On 10/3/15, 4:05 PM, “xxxxx@lists.osr.com on behalf of xxxxx@acm.org” wrote:

>I’m having some issues wrapping my head around the implementation of chaining Scatter/Gather DMA using the KMDF. I’ll start with what my situation is, then what I was doing in WDM, then explain what I’m currently doing in KMDF (and why that’s not adequate).
>
>Situation:
>I have a piece of hardware with Scatter/Gather capability. I have one 16MB buffer in user memory that gets 16kb DMA’d to it from the board on every other hardware-generated interrupt (approx 2000 Hz). I also have eight 4MB buffers that get 1kb DMA’d on every hardware-generated interrupt. These hardware-generated interrupts tell the driver a specific offset into user memory of where the data on the board should go. The possibility exists that I could have nine pieces of data each going to a different offset into 9 different MDLs. Imagine I need line 1 of each buffer below
>
>============== Buffer 0
>0
>1 ------------
>2

>3
>==============
>============== Buffer 3
>0

>1 ------------
>2
>3

>==============
>============== Buffer 7
>0
>1 ------------
>2

>3 ************
>==============
>
>What I was doing in WDM:
>I had been using GetScatterGatherList() and using the same DMA chain in each of the execution routines but didn’t use the execution routine to actually start the transfer. Once all the SGLs were converted and added to the chain, I’d light off the transfer by setting up the DMA registers on the board.
>
>What I’m currently doing in KMDF:
>I very closely model the DMA routines referenced in the Orwick/Smith book (the PLX9656 sample driver). I’m using WdfDmaTransactionInitializeUsingOffset(dmaTransaction, EvtProgramVideoDma, WdfDmaDirectionReadFromDevice, pMdl, offsetIntoUserMemory, sizeofTransfer) then WdfDmaTransactionExecute. Inside EvtProgramVideoDma, I setup the DTEs in a common buffer (currently one for each of the 9 possible buffers) using the Scatter/Gather List provided by the framework.
>
>Where I’m at right now:
>This works wonderfully if I only ever need to transfer one at a time. However, I can’t program one DMA channel for multiple DMA transactions at the same time. I’d love to be able to transfer all these together in one DMA chain. The conceptual problem I have is that I don’t understand how I can accomplish that because I only have access the the SGL inside EvtProgramVideoDma. I was looking into chaining the MDLs using the “Next” member, but I can’t determine if WdfDmaTransactionInitializeUsingOffset will offset into each MDL or only the first one. I assume it is only the first one. Even if it is each MDL, the 16MB buffer will have a different offset than the 4MB ones (which all DO have the same offset).
>
>I’m really hoping for some guidance. I probably left out a bunch of important details, so please let me know what I can provide.
>
>Thanks for your time.
>
>- Phil
>
>
>—
>NTDEV is sponsored by OSR
>
>Visit the list at: http://www.osronline.com/showlists.cfm?list=ntdev
>
>OSR is HIRING!! See http://www.osr.com/careers
>
>For our schedule of WDF, WDM, debugging and other seminars visit:
>http://www.osr.com/seminars
>
>To unsubscribe, visit the List Server section of OSR Online at http://www.osronline.com/page.cfm?name=ListServer

Thanks for the suggestion, Jan. I’ll go that route while I wait to see if anyone has any WDF-only suggestions.

Here’s a follow up:

I tried doing the same thing I did in the old driver, but it seems the SGL pointer is not always valid after the execution routine completes. However, implementing the old way gave me the idea to make it work using WDF.

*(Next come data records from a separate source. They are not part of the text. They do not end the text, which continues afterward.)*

(* ===== verification/Paths.v ===== *)
(** * Paths: what path.Clean, filepath.Join, Abs and Rel guarantee

    A path is compared through its elements.  [elem_ok] elements are real names;
    the lemmas say when cleaning a path leaves only such elements, which is what
    the code's checks against escaping a folder rely on.  Paths are those of a
    Unix system: the separator is a slash and ToSlash and FromSlash do nothing. *)

From S2P Require Import Prelude GoStd.
From Stdlib Require Import Ascii.

(** ** Elements *)

Record elem_ok (e : string) : Prop := {
  elem_nonempty : e <> EmptyString;
  elem_not_dot : e <> ".";
  elem_not_up : e <> "..";
  elem_no_slash : contains_char e slash = false
}.

Lemma split_on_nonempty c s : split_on c s <> [].
Proof. destruct s as [|d s]; simpl; [done|]. case_bool_decide; [done|]. by destruct (split_on c s). Qed.

Lemma split_on_no_char c s : Forall (fun w => contains_char w c = false) (split_on c s).
Proof.
  induction s as [|d s IH]; simpl; [by repeat constructor|]. case_bool_decide as Hd; [by constructor|].
  assert (contains_char (String d EmptyString) c = false) as Hc.
  { simpl. rewrite orb_false_r. apply bool_decide_eq_false. congruence. }
  destruct (split_on c s) as [|w ws]; [by constructor|]. apply Forall_cons in IH as [Hw Hws].
  constructor; [|done]. simpl. rewrite Hw, orb_false_r. apply bool_decide_eq_false. congruence.
Qed.

Lemma split_on_app c a b : split_on c (a +:+ String c b) = split_on c a ++ split_on c b.
Proof.
  unfold String.app. induction a as [|d a IH]; simpl.
  - by rewrite bool_decide_eq_true_2.
  - case_bool_decide; [by rewrite IH|]. rewrite IH.
    destruct (split_on c a) as [|w ws] eqn:E; [by apply split_on_nonempty in E|done].
Qed.

Lemma split_on_none c s : contains_char s c = false -> split_on c s = [s].
Proof.
  induction s as [|d s IH]; simpl; [done|]. rewrite orb_false_iff, bool_decide_eq_false. intros [Hd Hs].
  rewrite bool_decide_eq_false_2 by congruence. by rewrite IH.
Qed.

Lemma join_cons x y l : join "/" (x :: y :: l) = x +:+ String slash (join "/" (y :: l)).
Proof. done. Qed.

Lemma split_on_join l : l <> [] -> Forall (fun w => contains_char w slash = false) l ->
  split_on slash (join "/" l) = l.
Proof.
  intros Hne Hl. induction l as [|x l IH]; [done|]. apply Forall_cons in Hl as [Hx Hl].
  destruct l as [|y l]; [by apply split_on_none|].
  rewrite join_cons, split_on_app, IH, split_on_none by done. done.
Qed.

Lemma join_split s : join "/" (split_on slash s) = s.
Proof.
  induction s as [|d s IH]; simpl; [done|]. case_bool_decide as Hd.
  - subst d. destruct (split_on slash s) as [|w ws] eqn:E; [by apply split_on_nonempty in E|].
    rewrite join_cons. by rewrite IH.
  - destruct (split_on slash s) as [|w ws] eqn:E; [by apply split_on_nonempty in E|].
    destruct ws; simpl in *; [by rewrite IH|]. by rewrite <- IH.
Qed.

(** ** Cleaning *)

Lemma clean_step_ok rooted stack e : elem_ok e -> clean_step rooted stack e = e :: stack.
Proof. intros [H1 H2 H3 _]. unfold clean_step. by rewrite !bool_decide_eq_false_2. Qed.

Lemma clean_steps_ok rooted l stack : Forall elem_ok l -> foldl (clean_step rooted) stack l = rev l ++ stack.
Proof.
  revert stack. induction l as [|e l IH]; intros stack Hl; [done|]. apply Forall_cons in Hl as [He Hl].
  cbn [foldl rev]. rewrite clean_step_ok, IH by done. by rewrite <- app_assoc.
Qed.

(** The stack of elements: real names over the [..] of an unrooted path. *)
Definition stack_form (rooted : bool) (stack : list string) : Prop :=
  exists l n, stack = l ++ replicate n ".." /\ Forall elem_ok l /\ (rooted = true -> n = 0%nat).

Lemma clean_step_form rooted stack e :
  contains_char e slash = false -> stack_form rooted stack -> stack_form rooted (clean_step rooted stack e).
Proof.
  intros He (l & n & -> & Hl & Hn). unfold clean_step.
  destruct (bool_decide_reflect (e = EmptyString)) as [|H1]; simpl; [by exists l, n|].
  destruct (bool_decide_reflect (e = ".")) as [|H2]; simpl; [by exists l, n|].
  destruct (bool_decide_reflect (e = "..")) as [|H3].
  - destruct l as [|x l]; simpl.
    + destruct n as [|n]; simpl; [destruct rooted; [by exists [], 0%nat|by exists [], 1%nat]|].
      exists [], (S (S n)). split; [done|]. split; [done|]. intros Hr. specialize (Hn Hr). lia.
    + apply Forall_cons in Hl as [Hx Hl]. rewrite bool_decide_eq_false_2 by apply Hx. by exists l, n.
  - exists (e :: l), n. split; [done|]. split; [by constructor|done].
Qed.

Lemma clean_steps_form rooted l stack :
  Forall (fun w => contains_char w slash = false) l -> stack_form rooted stack ->
  stack_form rooted (foldl (clean_step rooted) stack l).
Proof.
  revert stack. induction l as [|e l IH]; intros stack Hl Hs; [done|]. apply Forall_cons in Hl as [He Hl].
  cbn [foldl]. apply IH; [done|]. by apply clean_step_form.
Qed.

Lemma rev_replicate {A} n (x : A) : rev (replicate n x) = replicate n x.
Proof.
  induction n as [|n IH]; [done|]. cbn [replicate rev]. rewrite IH, <- replicate_cons_app. done.
Qed.

(** A cleaned path is some [..] elements followed by real names; a rooted one
    has no [..]. *)
Lemma clean_elems_form p :
  exists n l, clean_elems p = replicate n ".." ++ l /\ Forall elem_ok l /\ (has_prefix p "/" = true -> n = 0%nat).
Proof.
  unfold clean_elems.
  destruct (clean_steps_form (has_prefix p "/") (split_on slash p) [] (split_on_no_char _ _)) as (l & n & E & Hl & Hn).
  { by exists [], 0%nat. }
  exists n, (rev l). rewrite E, rev_app_distr, rev_replicate. split; [done|]. split; [|done].
  by apply Forall_rev.
Qed.

Lemma has_prefix_nil s : has_prefix s EmptyString = true.
Proof. by destruct s. Qed.

(** Whether a path is rooted shows in its first character. *)
Lemma rooted_app p t : p <> EmptyString -> has_prefix (p +:+ t) "/" = has_prefix p "/".
Proof. intros Hp. destruct p as [|c p]; [done|]. unfold String.app. simpl. by rewrite !has_prefix_nil. Qed.

Lemma has_prefix_app a b : has_prefix (a +:+ b) a = true.
Proof.
  unfold String.app. induction a as [|c a IH]; simpl; [by destruct b|]. rewrite IH. by rewrite bool_decide_eq_true_2.
Qed.

Lemma has_prefix_inv s p : has_prefix s p = true -> exists t, s = p +:+ t.
Proof.
  unfold String.app. revert s. induction p as [|c p IH]; intros s; [by exists s|].
  destruct s as [|d s]; [done|]. cbn. case_bool_decide as Hc; [|done]. intros [t ->]%IH. exists t. by subst.
Qed.

Lemma join_ok_not_rooted l : Forall elem_ok l -> has_prefix (join "/" l) "/" = false.
Proof.
  intros Hl. destruct l as [|e l]; [done|]. apply Forall_cons in Hl as [[H1 _ _ H4] _].
  destruct e as [|c e]; [done|]. assert (c <> slash) as Hc.
  { intros ->. done. }
  destruct l; simpl; rewrite bool_decide_eq_false_2 by (unfold slash in Hc; congruence); done.
Qed.

(** Cleaning the join of real names gives them back. *)
Lemma clean_elems_join l : Forall elem_ok l -> clean_elems (join "/" l) = l.
Proof.
  intros Hl. unfold clean_elems. rewrite join_ok_not_rooted by done.
  destruct (decide (l = [])) as [->|Hne]; [done|].
  rewrite split_on_join; [|done|by eapply Forall_impl; [done|]; intros e []].
  rewrite clean_steps_ok, app_nil_r, rev_involutive by done. done.
Qed.

Lemma join_inj l1 l2 : l1 <> [] -> l2 <> [] -> Forall elem_ok l1 -> Forall elem_ok l2 ->
  join "/" l1 = join "/" l2 -> l1 = l2.
Proof.
  intros _ _ H1 H2 H. apply (f_equal clean_elems) in H. by rewrite !clean_elems_join in H.
Qed.

(** An unrooted path whose cleaned form is neither [.], [..] nor under [..] is
    a sequence of real names. *)
Lemma path_clean_inside p :
  has_prefix p "/" = false -> path_clean p <> "." -> path_clean p <> ".." ->
  has_prefix (path_clean p) "../" = false ->
  exists l, l <> [] /\ Forall elem_ok l /\ clean_elems p = l /\ path_clean p = join "/" l.
Proof.
  intros Hp. unfold path_clean. rewrite Hp. destruct (clean_elems_form p) as (n & l & E & Hl & _). rewrite E.
  destruct n as [|[|n]]; cbn [replicate app].
  - destruct l as [|e l]; [done|]. intros _ _ _. by exists (e :: l).
  - destruct l as [|e l]; [done|]. intros _ _ H.
    change (has_prefix ("../" +:+ join "/" (e :: l)) "../" = false) in H. by rewrite has_prefix_app in H.
  - intros _ _ H.
    change (has_prefix ("../" +:+ join "/" (".." :: replicate n ".." ++ l)) "../" = false) in H.
    by rewrite has_prefix_app in H.
Qed.

(** ** Abs, Join, Rel *)

Section paths.
Context (cwd : string).

(** The elements of [filepath.Abs(p)]. *)
Definition abs_elems (p : string) : list string :=
  clean_elems (if has_prefix p "/" then p else cwd +:+ "/" +:+ p).

(** [filepath.Join(root, rel)]: empty arguments are dropped. *)
Definition path_join (root rel : string) : string :=
  if bool_decide (root = EmptyString) then rel
  else if bool_decide (rel = EmptyString) then root
  else root +:+ "/" +:+ rel.

Lemma clean_elems_app p l : p <> EmptyString -> Forall elem_ok l -> l <> [] ->
  clean_elems (p +:+ "/" +:+ join "/" l) = clean_elems p ++ l.
Proof.
  intros Hp Hl Hne. unfold clean_elems.
  rewrite rooted_app by done.
  change (p +:+ "/" +:+ join "/" l) with (p +:+ String slash (join "/" l)).
  rewrite split_on_app, foldl_app.
  rewrite (split_on_join l); [|done|by eapply Forall_impl; [done|]; intros e []].
  rewrite clean_steps_ok by done. by rewrite rev_app_distr, rev_involutive.
Qed.

(** Joining real names below a root appends them to the root's elements. *)
Lemma abs_elems_join root l : cwd <> EmptyString -> Forall elem_ok l -> l <> [] ->
  abs_elems (path_join root (join "/" l)) = abs_elems root ++ l.
Proof.
  intros Hcwd Hl Hne. assert (join "/" l <> EmptyString) as Hj.
  { destruct l as [|e l]; [done|]. apply Forall_cons in Hl as [[H1 _ _ _] _]. destruct e as [|c e]; [done|].
    by destruct l. }
  unfold path_join, abs_elems. case_bool_decide as Hr.
  - subst root. rewrite join_ok_not_rooted by done. cbn [has_prefix].
    rewrite clean_elems_app by done. unfold clean_elems.
    rewrite rooted_app by done.
    change (cwd +:+ "/" +:+ EmptyString) with (cwd +:+ String slash EmptyString).
    rewrite split_on_app, foldl_app. done.
  - rewrite bool_decide_eq_false_2 by done.
    rewrite rooted_app by done.
    destruct (has_prefix root "/"); [by apply clean_elems_app|].
    replace (cwd +:+ "/" +:+ root +:+ "/" +:+ join "/" l) with ((cwd +:+ "/" +:+ root) +:+ "/" +:+ join "/" l)
      by (by rewrite !str_app_assoc).
    apply clean_elems_app; [|done..]. by destruct cwd.
Qed.

(** The elements of [filepath.Rel] between two absolute clean paths. *)
Fixpoint rel_elems (base targ : list string) : list string :=
  match base, targ with
  | b :: base', t :: targ' =>
      if bool_decide (b = t) then rel_elems base' targ' else replicate (length base) ".." ++ targ
  | _, _ => replicate (length base) ".." ++ targ
  end.

Definition path_rel (base targ : string) : string :=
  match rel_elems (abs_elems base) (abs_elems targ) with [] => "." | l => join "/" l end.

Lemma rel_elems_app base l : rel_elems base (base ++ l) = l.
Proof. induction base as [|b base IH]; [by destruct l|]. simpl. by rewrite bool_decide_eq_true_2. Qed.

Lemma rel_elems_prefix base targ l : Forall elem_ok targ -> Forall elem_ok l -> l <> [] ->
  rel_elems base targ = l -> targ = base ++ l.
Proof.
  intros Ht Hl Hne. revert targ Ht. induction base as [|b base IH]; intros targ Ht.
  - simpl. by destruct targ.
  - assert (".." :: replicate (length base) ".." ++ targ <> l) as Hup.
    { intros <-. apply Forall_cons in Hl as [[_ _ H _] _]. done. }
    destruct targ as [|t targ]; [simpl; intros H; by destruct Hup|].
    cbn [rel_elems]. case_bool_decide as Hbt; [|intros H; by destruct Hup].
    apply Forall_cons in Ht as [_ Ht]. intros H%IH; [|done]. by rewrite Hbt, H.
Qed.

Lemma abs_elems_ok p : has_prefix cwd "/" = true -> Forall elem_ok (abs_elems p).
Proof.
  intros Hcwd. unfold abs_elems. destruct (has_prefix p "/") eqn:Hp.
  - destruct (clean_elems_form p) as (n & l & -> & Hl & Hn). by rewrite (Hn Hp).
  - destruct (clean_elems_form (cwd +:+ "/" +:+ p)) as (n & l & -> & Hl & Hn).
    rewrite Hn; [done|]. rewrite rooted_app; [done|]. intros Hc. by rewrite Hc in Hcwd.
Qed.
End paths.

Definition hasParentSegment (p : string) : bool := existsb (fun part => bool_decide (part = "..")) (split_on slash p).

Instead of having 9 different common buffers, I now create just one. In each execution routine, I use the same common buffer and just increment a counter for how many transfer elements I have used. I use that counter as the offset into the common buffer to know where to start with the next element in the next execution routine. Once all the relevant routines have been run, I go to the last transfer element and set the “last transfer” bits before setting up the DMA registers to actually start the transfer.

If anyone is interested in doing this themselves, I’m happy to provide any code/guidance.